A la suite de l’opposition formée par H.________ le 30 août 2013, le Préfet a annoncé vouloir rendre une ordonnance de classement en sa faveur. Toutefois, le Ministère public central a refusé d’approuver cette ordonnance de classement, par courrier du 19 novembre 2013. Dès lors, le Préfet a rendu une nouvelle ordonnance le 22 janvier 2014, constatant à nouveau que l’intéressé s’était rendu coupable d’infraction simple à la LCR et le condamnant à une amende de 800 francs.
H.________ ayant formé opposition le 3 février 2014, le Préfet a décidé, le 4 février suivant, de maintenir son ordonnance pénale et a indiqué qu’il allait transmettre le dossier au Tribunal de police de l'arrondissement de la Broye et du Nord vaudois.
Le 14 février 2014, le Ministère public central, division affaires spéciales (anciennement Ministère public central, division affaires spéciales, contrôle et mineurs), sous la signature du Procureur général du canton de Vaud, a formé opposition à l’ordonnance pénale du 22 janvier 2014 et a demandé au Préfet de lui transmettre le dossier en application de l’art. 357 al. 4 CPP, ce que ce dernier a fait le 19 février 2014.
Le 17 février 2014, H.________ a indiqué retirer son opposition.
b) Le 24 février 2014, H.________ a contesté la validité de l’opposition formée par le Ministère public.
Par avis des 27 février et 7 mars 2014, le Ministère public a indiqué à H.________ qu’il considérait sa saisine comme valable.
Par arrêt du 11 août 2014 (n° 499), la Cour de céans a admis partiellement le recours de H.________, a annulé les avis des 27 février et 7 mars 2014 et a renvoyé le dossier au Tribunal de police de l’arrondissement de la Broye et du Nord vaudois afin que celui-ci statue sur la validité de l’opposition formée par le Ministère public.
Par prononcé du 2 septembre 2014, le Tribunal précité a constaté la recevabilité de cette opposition et a renvoyé le dossier au Ministère public, en l’invitant à modifier l'accusation dans le sens de ses considérants.
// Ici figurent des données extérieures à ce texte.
(* ===== verification/Node.v ===== *)
(** * The node: [modules/node/node.go]

    [New] opens the repository, reads the flags of its configuration, assembles
    the application and copies the dependencies into the service; the accessors
    of the service ([core/core.go]) report what is configured. *)

From S2P Require Import Prelude Utf8 Json JsonText Files Config Base64 Options Datastore FsRepo.
From S2P Require Import InmemRepo Client Wiring Core.

(** ** The service *)

Inductive node_repo := OnDisk (id : nat) | InMem (r : inmemRepo).

(** [deps]: which of the values are not nil. *)
Definition deps : Type := key → bool.

Record impl := mkImpl { app_repo : node_repo; app_flags : flags; dp : deps }.

(** [New].  [fails] says which constructors return an error and [ifails] which
    invocations do: then the container stops, and the dependencies stay nil;
    its error is not looked at. *)
Definition populated (f : flags) (fails : ctor → bool) (ifails : invoke → bool) : bool :=
  forallb (λ i, runs f fails depth i && negb (ifails i)) (invokes f).

Definition New (env : repo_env) (fails : ctor → bool) (ifails : invoke → bool) (bCfg : JsonConfig) :
    ST world impl :=
  r ← (if (Get "RootPath" "" bCfg).2
       then id ← FsRepo.CreateOrOpen env bCfg; mret (OnDisk id)
       else r ← st_lift (InmemRepo.CreateOrOpen env bCfg); mret (InMem r));
  c ← (match r with
       | OnDisk id => FsRepo.Config id
       | InMem r => mret (InmemRepo.Config r)
       end);
  f ← st_lift (flags_of c);
  mret (mkImpl r f (λ k, populated f fails ifails && enabled f (provider k))).

(** ** Accessors: the value or the error *)

Section accessors.
Context (s : impl).

(** A field of [deps]. *)
Definition field (k : key) : value := if dp s k then Some k else None.

(** A field that is handed out unless it is nil. *)
Definition field_or (k : key) (e : error) : res value :=
  if is_nil (field k) then Err e else Ok (field k).

Definition Repo_ : value := field Repo.
Definition TM : value := field TaskManager.

(** The interfaces are the service itself. *)
Definition P2P : res impl :=
  if is_nil (field MainHost) || is_nil (field Routing) || is_nil (field Discovery) || is_nil (field PubSub)
  then Err "P2P not configured" else Ok s.
Definition Host_ : value := field MainHost.
Definition Routing_ : value := field Routing.
Definition Discovery_ : value := field Discovery.
Definition Pubsub_ : value := field PubSub.

Definition Files_ : res value := field_or IpfsPeer "Files service not configured".

Definition Auth : res impl :=
  if is_nil (field JWTManager) || is_nil (field ACL) then Err "Auth not configured" else Ok s.
Definition JWT_ : value := field JWTManager.
Definition ACL_ : value := field ACL.

Definition GRPC : res impl := if is_nil (field GrpcServer) then Err "GRPC service not configured" else Ok s.
Definition Server_ : value := field GrpcServer.

Definition HTTP : res impl := if is_nil (field HttpMux) then Err "HTTP service not configured" else Ok s.
Definition Mux_ : value := field HttpMux.
Definition Gateway_ : value := field Gateway.

Definition Locker : res value := field_or DLocker "Locker not configured".
Definition Protocols_ : res value := field_or ProtocolsSvc "Protocols svc not configured".
Definition Events_ : res value := field_or EventsSvc "Events not configured".

(** [call]: what the provider answers for a namespace and a callback. *)
Definition SharedStorage_ {St : Type} (call : res St) : res St :=
  if is_nil (field Wiring.SharedStorage) then Err "shared storage provider not configured" else call.

Definition Tracing_ : res value := field_or Tracer "tracing not configured".
Definition Metrics_ : res value := field_or Registry "metrics not enabled".
End accessors.

(** [Client]: the connection and the error as Go returns them; [None] is nil.
    The error of the second lookup is a variable of its own scope. *)
Definition client_svc : Type := string → error + ClientConn.

Definition Client (PCs SCs : option client_svc) (name : string) : option ClientConn * option error :=
  match PCs, SCs with
  | None, None => (None, Some "Service discovery not configured")
  | _, _ =>
    let p2p err :=
      match PCs with
      | Some get => match get name with inr conn => (Some conn, None) | inl _ => (None, err) end
      | None => (None, err)
      end in
    match SCs with
    | Some get => match get name with inr conn => (Some conn, None) | inl e => p2p (Some e) end
    | None => p2p None
    end
  end.

(** ** The interfaces *)

(** The client services of the node, by what they return for a name. *)
Section interfaces.
Context (PCs SCs : client_svc).

Definition service_Client (s : impl) (name : string) : option ClientConn * option error :=
  Client (if dp s P2PClientSvc then Some PCs else None) (if dp s StaticClientSvc then Some SCs else None) name.

#[export] Instance impl_P2P : P2PI impl := {|
  p2p_Host := Host_; p2p_Routing := Routing_; p2p_Discovery := Discovery_; p2p_Pubsub := Pubsub_;
|}.
#[export] Instance impl_Auth : AuthI impl := {| auth_JWT := JWT_; auth_ACL := ACL_ |}.
#[export] Instance impl_GRPC : GRPCI impl := {| grpc_Server := Server_; grpc_Client := service_Client |}.
#[export] Instance impl_HTTP : HTTPI impl := {| http_Mux := Mux_; http_Gateway := Gateway_ |}.

#[export] Instance impl_Service : Service impl impl impl impl impl := {|
  svc_Repo := Repo_; svc_TM := TM; svc_Auth := Auth; svc_P2P := P2P; svc_GRPC := GRPC; svc_HTTP := HTTP;
  svc_Locker := Locker; svc_Events := Events_; svc_Protocols := Protocols_;
  svc_SharedStorage St s call := SharedStorage_ s call; svc_Files := Files_; svc_Tracing := Tracing_; svc_Metrics := Metrics_;
|}.
End interfaces.

(** ** Lemmas *)

Lemma populated_no_failure f : populated f no_failure (λ _, false) = true.
Proof.
  assert (all_flags (λ f, populated f no_failure (λ _, false)) = true) as H by by vm_compute.
  by apply (all_flags_spec _ f) in H.
Qed.

Lemma Populate_invoked f : Populate ∈ invokes f.
Proof.
  unfold invokes. apply list_elem_of_omap. exists (Invoke Populate). split; [|done].
  unfold app. rewrite !elem_of_app. do 14 right. set_solver.
Qed.

(** A value of [deps] whose constructor is provided and fails. *)
Lemma populated_failure f fails ifails k :
  (Req k ∈ deps_in ∨ Opt k ∈ deps_in) → enabled f (provider k) = true → fails (provider k) = true →
  populated f fails ifails = false.
Proof.
  intros Hk He Hf. apply not_true_iff_false. unfold populated.
  rewrite forallb_Forall, Forall_forall. intros Hall.
  specialize (Hall _ (Populate_invoked f)). apply andb_true_iff in Hall as [Hr _].
  unfold runs in Hr. rewrite forallb_Forall, Forall_forall in Hr.
  pose proof (resolve_fails f fails depth (provider k) Hf) as Hn.
  destruct Hk as [Hk|Hk]; apply Hr in Hk; unfold input_ok in Hk; rewrite Hn in Hk; [done|].
  by rewrite He in Hk.
Qed.

Lemma New_dp env fails ifails bCfg w s w' :
  New env fails ifails bCfg w = (Ok s, w') →
  dp s = λ k, populated (app_flags s) fails ifails && enabled (app_flags s) (provider k).
Proof.
  unfold New, mbind, st_mbind, st_lift, mret, st_mret. intros H.
  repeat case_match; simplify_eq; done.
Qed.

Lemma field_not_nil s k : is_nil (field s k) = false → field s k = Some k.
Proof. unfold field. by destruct (dp s k). Qed.

Lemma field_or_Ok s k e v : field_or s k e = Ok v → v = Some k.
Proof.
  unfold field_or. destruct (is_nil (field s k)) eqn:E; [done|]. intros [= <-]. by apply field_not_nil.
Qed.

(** The guard of an accessor that returns the service itself. *)
Lemma guard_Ok {A} (b : bool) e (s v : A) : (if b then Err e else Ok s) = Ok v → b = false ∧ v = s.
Proof. destruct b; [done|]. by intros [= <-]. Qed.

(** The gateway is provided together with the HTTP mux. *)
Lemma gateway_with_mux f : enabled f (provider HttpMux) = true → enabled f (provider Gateway) = true.
Proof.
  assert (all_flags (λ f, implb (enabled f (provider HttpMux)) (enabled f (provider Gateway))) = true) as H
    by by vm_compute.
  apply (all_flags_spec _ f) in H. cbv beta in H. intros E. by rewrite E in H.
Qed.

(** ** Properties *)

Definition available {A} (r : res A) : bool := is_ok r.

(** The services of a node are the ones its flags ask for.  When no
    constructor and no invocation fails, each accessor of the service returns
    its value exactly if the flag (for files, both flags) is set, and the
    repository and the task manager are always there. *)
Theorem services_match_flags env bCfg w s w' :
  New env no_failure (λ _, false) bCfg w = (Ok s, w') →
  let f := app_flags s in
  available (Auth s) = UseAuth f ∧ available (P2P s) = UseP2P f ∧
  available (GRPC s) = UseGRPC f ∧ available (HTTP s) = UseHTTP f ∧
  available (Locker s) = UseLocker f ∧ available (Files_ s) = UseP2P f && UseFiles f ∧
  available (Events_ s) = UseP2P f ∧ available (Protocols_ s) = UseP2P f ∧
  available (SharedStorage_ s (Ok ())) = UseP2P f ∧ available (Tracing_ s) = UseTracing f ∧
  available (Metrics_ s) = UsePrometheus f ∧ Repo_ s = Some Repo ∧ TM s = Some TaskManager.
Proof.
  intros HN f. pose proof (New_dp _ _ _ _ _ _ _ HN) as Hdp.
  rewrite populated_no_failure in Hdp. simpl in Hdp. subst f.
  unfold Auth, P2P, GRPC, HTTP, Locker, Files_, Events_, Protocols_, SharedStorage_, Tracing_,
    Metrics_, Repo_, TM, field_or, field. rewrite Hdp. simpl.
  destruct (app_flags s) as [a b d e p g h i j k l m n]; simpl.
  destruct a, b, d, e, p, g, h, i; done.
Qed.

(** C17: the parts of a service are typed.  Whatever constructors and invocations
    failed, a part that an accessor of a new node hands out without an error
    answers every method with the value of its kind, never with nil; the
    gateway too, which the accessor does not check.  If nothing failed, the
    repository and the task manager are there as well. *)
Theorem new_service_typed PCs SCs env fails ifails bCfg w s w' :
  New env fails ifails bCfg w = (Ok s, w') →
  service_typed (H4 := impl_Service PCs SCs) s ∧
  (populated (app_flags s) fails ifails = true → has_musts (H4 := impl_Service PCs SCs) s).
Proof.
  intros HN. pose proof (New_dp _ _ _ _ _ _ _ HN) as Hdp. split.
  - split; simpl; try apply field_or_Ok.
    + intros a [[H1 H2]%orb_false_iff ->]%guard_Ok. unfold JWT_, ACL_. by rewrite !field_not_nil.
    + intros p [[[[H1 H2]%orb_false_iff H3]%orb_false_iff H4]%orb_false_iff ->]%guard_Ok.
      unfold Host_, Routing_, Discovery_, Pubsub_. by rewrite !field_not_nil.
    + intros g [H1 ->]%guard_Ok. by apply field_not_nil.
    + intros h [H1 ->]%guard_Ok. apply field_not_nil in H1 as Hm. split; [done|].
      unfold Gateway_, field in *. rewrite Hdp in Hm |- *. destruct (populated _ _ _); [|done].
      destruct (true && enabled _ (provider HttpMux)) eqn:E; [|done]. by rewrite (gateway_with_mux _ E).
  - intros Hp. split; simpl; unfold Repo_, TM, field; by rewrite Hdp, Hp.
Qed.

(** A failed assembly goes unnoticed: when the constructor of a configured
    value fails, [New] still returns a service and no error, but the service
    has nothing, not even its repository. *)
Theorem new_hides_failure env fails ifails bCfg w s w' k :
  New env fails ifails bCfg w = (Ok s, w') →
  (Req k ∈ deps_in ∨ Opt k ∈ deps_in) → enabled (app_flags s) (provider k) = true →
  fails (provider k) = true →
  Repo_ s = None ∧ TM s = None ∧ ∀ k', field s k' = None.
Proof.
  intros HN Hk He Hf. pose proof (New_dp _ _ _ _ _ _ _ HN) as Hdp.
  rewrite (populated_failure _ _ _ k) in Hdp by done. unfold Repo_, TM, field. by rewrite Hdp.
Qed.

(** The contract of [Client] is broken in exactly one case: it returns
    neither a connection nor an error if and only if discovery is the only
    configured lookup and it fails, because the error is assigned to a shadowed
    variable.  In every other case it returns one of the two, and a connection
    comes from the static addresses if they have one, else from discovery. *)
Theorem client_contract PCs SCs name :
  (Client PCs SCs name = (None, None) ↔ SCs = None ∧ ∃ get e, PCs = Some get ∧ get name = inl e) ∧
  (∀ conn e, Client PCs SCs name ≠ (Some conn, Some e)) ∧
  (∀ conn, Client PCs SCs name = (Some conn, None) ↔
     (∃ get, SCs = Some get ∧ get name = inr conn) ∨
     ((∀ get c, SCs = Some get → get name ≠ inr c) ∧ ∃ get, PCs = Some get ∧ get name = inr conn)).
Proof.
  unfold Client. split_and!.
  - repeat case_match; simplify_eq; split; intros G; simplify_eq; eauto;
      destruct G as (G1 & get & e' & G2 & G3); simplify_eq; congruence.
  - intros conn e. repeat case_match; congruence.
  - intros conn. repeat case_match; simplify_eq; split; intros G; simplify_eq; eauto;
      try (destruct G as [(get & G1 & G2)|(Hno & get & G1 & G2)]; simplify_eq; congruence).
    + right. split; [intros get c1 [= <-]; congruence|eauto].
    + destruct G as [(get & [= <-] & G2)|(Hno & _)]; [congruence|]. exfalso. by eapply Hno.
Qed.

(** ** Witnesses *)

Definition sample_node_config : JsonConfig :=
  Some {[ "UseAuth" := GBool true; "UseLocker" := GBool true ]}.

Definition sample_node_flags : flags :=
  mkFlags false false true true false false false false false false false false false.

Lemma sample_node fails : ∃ s,
  New sample_repo_env fails (λ _, false) sample_node_config sample_world = (Ok s, sample_world) ∧
  app_flags s = sample_node_flags.
Proof. eexists. split; reflexivity. Qed.

Lemma services_match_flags_witness :
  ∃ s, available (Auth s) = true ∧ available (P2P s) = false ∧ available (Locker s) = true.
Proof.
  destruct (sample_node no_failure) as (s & HN & Hf). exists s.
  destruct (services_match_flags sample_repo_env sample_node_config sample_world s sample_world HN)
    as (Ha & Hp & _ & _ & Hl & _). rewrite Ha, Hp, Hl, Hf. done.
Defined.

Lemma new_hides_failure_witness : ∃ s,
  New sample_repo_env (λ c, bool_decide (c = NewLocker)) (λ _, false) sample_node_config sample_world
    = (Ok s, sample_world) ∧ Repo_ s = None.
Proof.
  destruct (sample_node (λ c, bool_decide (c = NewLocker))) as (s & HN & Hf). exists s.
  split; [exact HN|].
  apply (new_hides_failure _ _ _ _ _ _ _ DLocker HN); [|by rewrite Hf|reflexivity].
  right. unfold deps_in. do 5 right. left.
Defined.

(** A node with authentication hands out its two managers. *)
Lemma new_service_typed_witness : ∃ s,
  New sample_repo_env no_failure (λ _, false) sample_node_config sample_world = (Ok s, sample_world) ∧
  Auth s = Ok s ∧ JWT_ s = Some JWTManager ∧ ACL_ s = Some ACL ∧ TM s = Some TaskManager.
Proof.
  destruct (sample_node no_failure) as (s & HN & Hf). exists s. split; [exact HN|].
  destruct (new_service_typed (λ _, inl "") (λ _, inl "") _ _ _ _ _ _ _ HN) as [HT HM].
  destruct HM as [_ HM]; [by rewrite Hf|].
  assert (Auth s = Ok s) as HA.
  { unfold Auth, field. rewrite (New_dp _ _ _ _ _ _ _ HN), Hf. by vm_compute. }
  destruct (typed_Auth _ HT s HA) as [HJ HC]. split_and!; assumption.
Defined.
Par arrêt du 3 novembre 2014 (n° 796), la Cour de céans a rejeté le recours de H.________ et a confirmé le prononcé du 2 septembre 2014. Par arrêt du 11 janvier 2016 (6B_194/2015), la Cour de droit pénal du Tribunal fédéral a déclaré le recours formé par H.________ irrecevable.
c) Par avis du 30 août 2016, le Ministère public a notamment indiqué qu’il entendait engager l’accusation contre H.________ pour violation grave des règles de la circulation routière.
Dans le cadre du délai imparti, H.________ a réitéré, le 7 octobre 2016, qu’il contestait la compétence du Ministère public et a requis l’audition de trois personnes, dont N.________.
Par courrier du 10 octobre 2016, la Procureure a rejeté cette réquisition.
Le 19 octobre 2016, H.________ a derechef requis l’audition de N.________.
Par courrier du 21 octobre 2016, la Procureure a à nouveau rejeté cette réquisition.
B. Par demande présentée le 26 octobre 2016, H.________ a requis la récusation de la procureure en charge du dossier, Q.________.
Le 31 octobre 2016, la Procureure a transmis cette demande à la Cour de céans, en concluant à son rejet. Elle a relevé que le Tribunal d’arrondissement de la Broye et du Nord vaudois lui avait renvoyé le dossier en l’invitant à modifier l’accusation dans l’hypothèse où une violation grave des règles de la circulation routière pouvait être envisagée. Elle a également indiqué qu’elle avait refusé de procéder aux auditions requises par le prévenu dans la mesure où celles-ci avaient déjà été administrées en contradictoire devant le préfet.
En droit :
1. Aux termes de l'art. 59 al. 1 let. b CPP (Code de procédure pénale suisse du 5 octobre 2007; RS 312.0), lorsqu’un motif de récusation au sens de l’art. 56 let. a ou f CPP est invoqué ou qu’une personne exerçant une fonction au sein d’une autorité pénale s’oppose à la demande de récusation d’une partie qui se fonde sur l’un des motifs énumérés à l’art. 56 let. b à e CPP, le litige est tranché sans administration supplémentaire de preuves et définitivement par l’autorité de recours, lorsque le ministère public, les autorités pénales compétentes en matière de contraventions et les tribunaux de première instance sont concernés.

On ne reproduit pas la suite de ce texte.